Już pod koniec zeszłego roku niektóre rzeszowskie media informowały, że na miejsce likwidowanego sklepu TESCO na Nowym Mieście ma przenieść się sklep Castorama, który ma zbyt ciasno w budynku przy al. Rejtana nieopodal. Czas mijał, a doniesienia te się nie sprawdziły. Do ostatecznej finalizacji kupna nieruchomości nie doszło, a na obiekcie TESCO jeszcze do niedawna widniał brand brytyjskiej spożywki. Co stoi na przeszkodzie, aby Castorama objęła w posiadanie ten popularny rzeszowski market i jakie są perspektywy przed tym miejscem?

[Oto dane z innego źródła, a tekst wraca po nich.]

(* ===== verification/Frame.v ===== *)
(** * Frame: what a call leaves alone, and what the heap holds

    Each of [hashmapRead], [hashmapWrite] and [hashmapDelete] works on the
    bucket its key selects and on the array of items of that bucket.
    This file shows it of the table and the heap themselves, not only of
    what later reads return: no other bucket and no other block changes
    ([touches]).  It follows that the heap of a client holds nothing but
    the arrays of the buckets that have items ([owned]): the storage of
    a bucket that a deletion emptied has been given back. *)

From S2P Require Import Prelude Word32 Double Hasher Heap Table Items Abstract Bucket Rep Exec Refine Run Examples.

(** The key of a call. *)
Definition op_key (o : op) : Z :=
  match o with
  | Read key | Write key _ | Delete key => key
  end.

(** The call that took the table [t] and the heap [h] to [t'] and [h']
    changed the bucket [idx] and the block of its items only, and left
    the bucket the pointer it had. *)
Record touches (idx : Z) (t : hashmap_t) (h : heap) (t' : hashmap_t) (h' : heap)
    : Prop := mkTouches {
  tc_buckets : forall idx', idx' <> idx -> bucket_at t' idx' = bucket_at t idx';
  tc_pointer : forall l,
    b_items (bucket_at t idx) = Ptr l -> b_items (bucket_at t' idx) = Ptr l;
  tc_blocks : forall l,
    b_items (bucket_at t' idx) <> Ptr l -> hp_blocks h' !! l = hp_blocks h !! l;
}.

(** Every live block is the array of items of a bucket. *)
Definition owned (h : heap) (t : hashmap_t) : Prop :=
  forall l cells, hp_blocks h !! l = Some cells ->
    exists idx, b_items (bucket_at t idx) = Ptr l.

Section frame.
Context `{!HasherOk H}.
Implicit Types (h : heap) (t : hashmap_t) (a : atable) (key value idx : Z).

Lemma touches_refl idx t h : touches idx t h t h.
Proof. by split. Qed.

Lemma touches_set_bucket idx t h b h' :
  is_Some (h_buckets t) ->
  (forall l, b_items (bucket_at t idx) = Ptr l -> b_items b = Ptr l) ->
  (forall l, b_items b <> Ptr l -> hp_blocks h' !! l = hp_blocks h !! l) ->
  touches idx t h (set_bucket t idx b) h'.
Proof.
  intros Hbs Hptr Hframe. split.
  - intros idx' Hne. by rewrite bucket_at_set_bucket, decide_False.
  - intros l. rewrite bucket_at_set_bucket, decide_True by done. apply Hptr.
  - intros l. rewrite bucket_at_set_bucket, decide_True by done. apply Hframe.
Qed.

(** The bucket keeps its pointer and the heap changes at its block. *)
Lemma touches_set_block idx t h l len n cells :
  is_Some (h_buckets t) -> b_items (bucket_at t idx) = Ptr l ->
  touches idx t h (set_bucket t idx (mkBucket (Ptr l) len n)) (set_block h l cells).
Proof.
  intros Hbs Hl. apply touches_set_bucket; [done|by intros l'; rewrite Hl|].
  intros l' Hne. apply blocks_set_block_ne. cbn in Hne. congruence.
Qed.

Lemma hashmapDelete_touches h t a key t' h' :
  atable_ok a -> rep h t a -> hashmapDelete t key h = Ok (t', h') ->
  touches (index_of key) t h t' h'.
Proof.
  intros Hok Hrep Hd. destruct (a_buckets a) as [bs|] eqn:Hbs; cycle 1.
  { by rewrite hashmapDelete_null in Hd by (by apply (rep_null _ _ _ Hrep)). }
  pose proof (rep_is_Some _ _ _ Hrep ltac:(by rewrite Hbs)) as Hsome.
  destruct (a_bucket a (index_of key)) as [|cap its|cap] eqn:Hb.
  - rewrite hashmapDelete_fresh in Hd by (done || by eapply rep_bucket_fresh).
    injection Hd as <- <-. apply touches_refl.
  - destruct (rep_bucket_stored _ _ _ _ _ _ Hrep Hb) as (l & rest & Hbk & Hh & Hlen).
    destruct (ao_items _ Hok _ _ _ Hb) as ([_ Hu _] & _ & Hcap).
    rewrite (hashmapDelete_stored t key h Hsome l _ its rest Hbk Hh) in Hd by (done || lia).
    destruct (delete_first key its rest) as [[its' rest']|]; injection Hd as <- <-.
    + apply touches_set_block; [done|by rewrite Hbk].
    + apply touches_set_bucket; [done|by intros l'; rewrite Hbk|].
      intros l' Hne. cbn [remove_block hp_blocks]. apply lookup_delete_ne.
      cbn in Hne. congruence.
  - destruct (rep_bucket_freed _ _ _ _ _ Hrep Hb) as (l & Hbk & Hl).
    rewrite (hashmapDelete_empty t key h Hsome l cap Hbk) in Hd. injection Hd as <- <-.
    apply touches_set_bucket; [done|by intros l'; rewrite Hbk|done].
Qed.

Lemma hashmapWrite_touches h t a key value t' h' :
  atable_ok a -> rep h t a -> hashmapWrite t key value h = Ok (t', h') ->
  touches (index_of key) t h t' h'.
Proof.
  intros Hok Hrep Hw. destruct (feq key value) eqn:Hkv.
  { rewrite (hashmapWrite_equal _ _ _ Hkv) in Hw. by eapply hashmapDelete_touches. }
  destruct (write_Ok_inv _ _ _ _ _ _ _ Hok Hrep Hw) as (a' & Ha & _).
  destruct (abs_write_effect _ _ _ _ Hkv Ha) as (Hbs & _).
  pose proof (rep_is_Some _ _ _ Hrep Hbs) as Hsome. unfold abs_write in Ha.
  rewrite Hkv in Ha. destruct Hbs as [bs Hbs]. rewrite Hbs in Ha.
  destruct (a_bucket a (index_of key)) as [|cap its|cap] eqn:Hb; [| |done].
  - case_decide as Hav; [|done]. rewrite <- (rep_avail _ _ _ Hrep) in Hav.
    pose proof (rep_bucket_fresh _ _ _ _ Hrep Hb) as Hbk.
    rewrite (hashmapWrite_first t key value h Hsome Hkv Hbk) in Hw by done.
    injection Hw as <- <-. apply touches_set_bucket; [done|by rewrite Hbk|].
    intros l Hne. cbn [heap_after_first hp_blocks]. apply lookup_insert_ne.
    cbn in Hne. congruence.
  - case_decide as Hroom; [|done].
    destruct (rep_bucket_stored _ _ _ _ _ _ Hrep Hb) as (l & rest & Hbk & Hh & Hlen).
    destruct (ao_items _ Hok _ _ _ Hb) as (_ & _ & Hcap).
    assert (Hl : b_items (bucket_at t (index_of key)) = Ptr l) by (by rewrite Hbk).
    destruct (find_item key its) as [[i it]|] eqn:Hf.
    + rewrite (hashmapWrite_overwrite t key value h Hsome Hkv l cap its rest i it)
        in Hw by (done || lia).
      injection Hw as <- <-. by apply touches_set_block.
    + destruct Hroom as [[? [=]]|Hroom].
      rewrite length_app, length_encode_items in Hlen.
      destruct rest as [|c1 [|c2 rest]]; cbn [length] in Hlen; try lia.
      rewrite (hashmapWrite_append t key value h Hsome Hkv l cap its c1 c2 rest)
        in Hw by (done || lia).
      injection Hw as <- <-. by apply touches_set_block.
Qed.

Lemma step_touches o h t a t' outs h' :
  atable_ok a -> rep h t a -> step o t h = Ok ((t', outs), h') ->
  touches (index_of (op_key o)) t h t' h'.
Proof.
  intros Hok Hrep Hs. destruct o as [key|key value|key]; cbn [step op_key] in *;
    apply bind_Ok_inv in Hs as (x & h1 & Hc & [= <- <- <-]).
  - rewrite (hashmapRead_refines h t a key Hok Hrep) in Hc.
    destruct (abs_read key a); [|done]. injection Hc as _ <-. apply touches_refl.
  - by eapply hashmapWrite_touches.
  - by eapply hashmapDelete_touches.
Qed.

(** *** No block is lost *)

Lemma touches_owned idx t h t' h' :
  touches idx t h t' h' -> owned h t -> owned h' t'.
Proof.
  intros [Hbk Hptr Hblocks] Hown l cells Hl.
  destruct (decide (b_items (bucket_at t' idx) = Ptr l)) as [|Hne]; [by eexists|].
  rewrite (Hblocks l Hne) in Hl. destruct (Hown l cells Hl) as [idx' Hidx'].
  exists idx'. destruct (decide (idx' = idx)) as [->|Hidx]; [|by rewrite Hbk].
  by destruct Hne; apply Hptr.
Qed.

Lemma run_owned ops : forall h t t' outs h',
  state_reachable h t -> owned h t -> run ops t h = Ok ((t', outs), h') ->
  owned h' t'.
Proof.
  induction ops as [|o ops IH]; intros h t t' outs h' Hr Hown Hrun; cbn [run] in Hrun.
  { by injection Hrun as <- <- <-. }
  apply bind_Ok_inv in Hrun as ([t1 out1] & h1 & Hs & Hrun).
  apply bind_Ok_inv in Hrun as ([t2 out2] & h2 & Hrun & [= <- <- <-]).
  destruct (state_reachable_inv _ _ Hr) as (a & Hok & _ & Hrep).
  eapply IH; [by eapply step_reachable| |done].
  eapply touches_owned; [by eapply step_touches|done].
Qed.

Lemma hashmapCreate_blocks h0 t h :
  hashmapCreate h0 = Ok (t, h) -> hp_blocks h = hp_blocks h0.
Proof.
  destruct (decide (table_bytes <= hp_avail h0)).
  { rewrite hashmapCreate_Ok by done. by intros [= <- <-]. }
  destruct (decide (sizeof_hashmap_t <= hp_avail h0)).
  - rewrite hashmapCreate_no_buckets by lia. by intros [= <- <-].
  - by rewrite hashmapCreate_fails by lia.
Qed.

(** C10. A call changes the bucket its key selects and the block of the
    items of that bucket, and nothing else: every other bucket of the
    table and every other block of the heap are as they were, and the
    bucket keeps the pointer it had. *)
Theorem step_touches_one_bucket o h t t' outs h' :
  state_reachable h t -> step o t h = Ok ((t', outs), h') ->
  let idx := index_of (op_key o) in
  (forall idx', idx' <> idx -> bucket_at t' idx' = bucket_at t idx') /\
  (forall l, b_items (bucket_at t idx) = Ptr l -> b_items (bucket_at t' idx) = Ptr l) /\
  (forall l, b_items (bucket_at t' idx) <> Ptr l ->
     hp_blocks h' !! l = hp_blocks h !! l).
Proof.
  intros (a & Hok & _ & Hrep)%state_reachable_inv Hs.
  by destruct (step_touches o h t a t' outs h' Hok Hrep Hs).
Qed.

(** C12. No block is lost.  After any sequence of calls on a table
    created in an empty heap, every live block is the array of items of a
    bucket whose count is not zero, and has room for
    [HASHMAP_BUCKET_INITSIZE] items: what [calloc] handed out and no
    bucket uses any more has been given back by [free]. *)
Theorem no_block_lost avail ops t outs h l cells :
  (let* t := hashmapCreate in run ops t) (empty_heap avail) = Ok ((t, outs), h) ->
  hp_blocks h !! l = Some cells ->
  exists idx, b_items (bucket_at t idx) = Ptr l /\
    0 < b_itemCount (bucket_at t idx) /\
    Z.of_nat (length cells) = 2 * HASHMAP_BUCKET_INITSIZE.
Proof.
  intros Hrun Hl. pose proof (client_reachable _ _ _ _ _ Hrun) as Hr.
  apply bind_Ok_inv in Hrun as (t0 & h0 & Hc & Hrun).
  assert (Hown : owned h t).
  { eapply run_owned; [eapply sr_create; [apply heap_ok_empty|done]| |done].
    intros l' cells'. by rewrite (hashmapCreate_blocks _ _ _ Hc). }
  destruct (Hown l cells Hl) as [idx Hidx]. exists idx. split; [done|].
  destruct (state_reachable_inv _ _ Hr) as (a & Hok & Hcf & Hrep).
  pose proof (rep_bucket _ _ _ Hrep idx) as Hb.
  pose proof (Hcf idx) as Hcap. pose proof (ao_items _ Hok idx) as Hitems.
  destruct Hb as [Hz|l' cap its rest Hbk Hh Hlen|l' cap Hbk Hnone].
  - by rewrite Hz in Hidx.
  - rewrite Hbk in *. cbn [b_items b_itemCount] in *. injection Hidx as ->.
    destruct (Hitems cap its eq_refl) as (_ & Hpos & _).
    unfold holds in Hh. rewrite Hh in Hl. injection Hl as <-.
    rewrite Hlen, (Hcap cap eq_refl). lia.
  - rewrite Hbk in Hidx. injection Hidx as ->. by rewrite Hnone in Hl.
Qed.

End frame.

(** ** The theorems at concrete tables *)

Lemma step_touches_one_bucket_witness :
  let idx := index_of (H := x86_hasher) d_3_14 in
  (forall idx', idx' <> idx -> bucket_at ex_one.1 idx' = bucket_at ex_empty.1 idx') /\
  (forall l, b_items (bucket_at ex_empty.1 idx) = Ptr l ->
     b_items (bucket_at ex_one.1 idx) = Ptr l) /\
  (forall l, b_items (bucket_at ex_one.1 idx) <> Ptr l ->
     hp_blocks ex_one.2 !! l = hp_blocks ex_empty.2 !! l).
Proof.
  apply (step_touches_one_bucket (H := x86_hasher) (Write d_3_14 d_2_71)
           ex_empty.2 ex_empty.1 ex_one.1 [] ex_one.2);
    [apply ex_empty_reachable|vm_compute; reflexivity].
Defined.

Lemma no_block_lost_witness :
  exists idx, b_items (bucket_at ex_one.1 idx) = Ptr 1 /\
    0 < b_itemCount (bucket_at ex_one.1 idx) /\
    Z.of_nat (length (first_block d_3_14 d_2_71)) = 2 * HASHMAP_BUCKET_INITSIZE.
Proof.
  apply (no_block_lost (H := x86_hasher) 2000000 ex_ops_one ex_one.1 [] ex_one.2 1
           (first_block d_3_14 d_2_71)); vm_compute; reflexivity.
Defined.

Najpierw decyzja Duńczyków

TESCO zbudowało w Polsce około 350 dużych sklepów. Gdy w zeszłym roku brytyjska spółka podjęła decyzję o wyjściu z Polski, głównym problemem stało się sprzedanie całej sieci w naszym kraju. Nie wchodziło w grę sprzedawanie sklepów pojedynczo, co najwyżej dużymi grupami. Sprzedawanie detaliczne oznaczałoby rozwiązywanie problemu przez długie, długie lata, a firma nie mogłaby szybko wprowadzić do obiegu funduszy zainwestowanych w Polsce. Sprzedaż rzeszowskiego sklepu Castoramie musiała więc poczekać na przeprowadzenie transakcji głównej.

Tymczasem negocjacje nad sprzedażą całej sieci TESCO w Polsce zaczęły się przedłużać. Kilka firm zainteresowanych przejęciem schedy po Wyspiarzach sukcesywnie rezygnowało. Korzystną sprzedaż utrudniła dodatkowo epidemia koronawirusa i rysujący się na horyzoncie kryzys gospodarczy. Poza tym Brytyjczycy główny wysiłek biznesowy położyli na negocjacje w sprawie sprzedaży swoich sieci w Tajlandii i Malezji, które były nieporównywalnie większe od polskiej.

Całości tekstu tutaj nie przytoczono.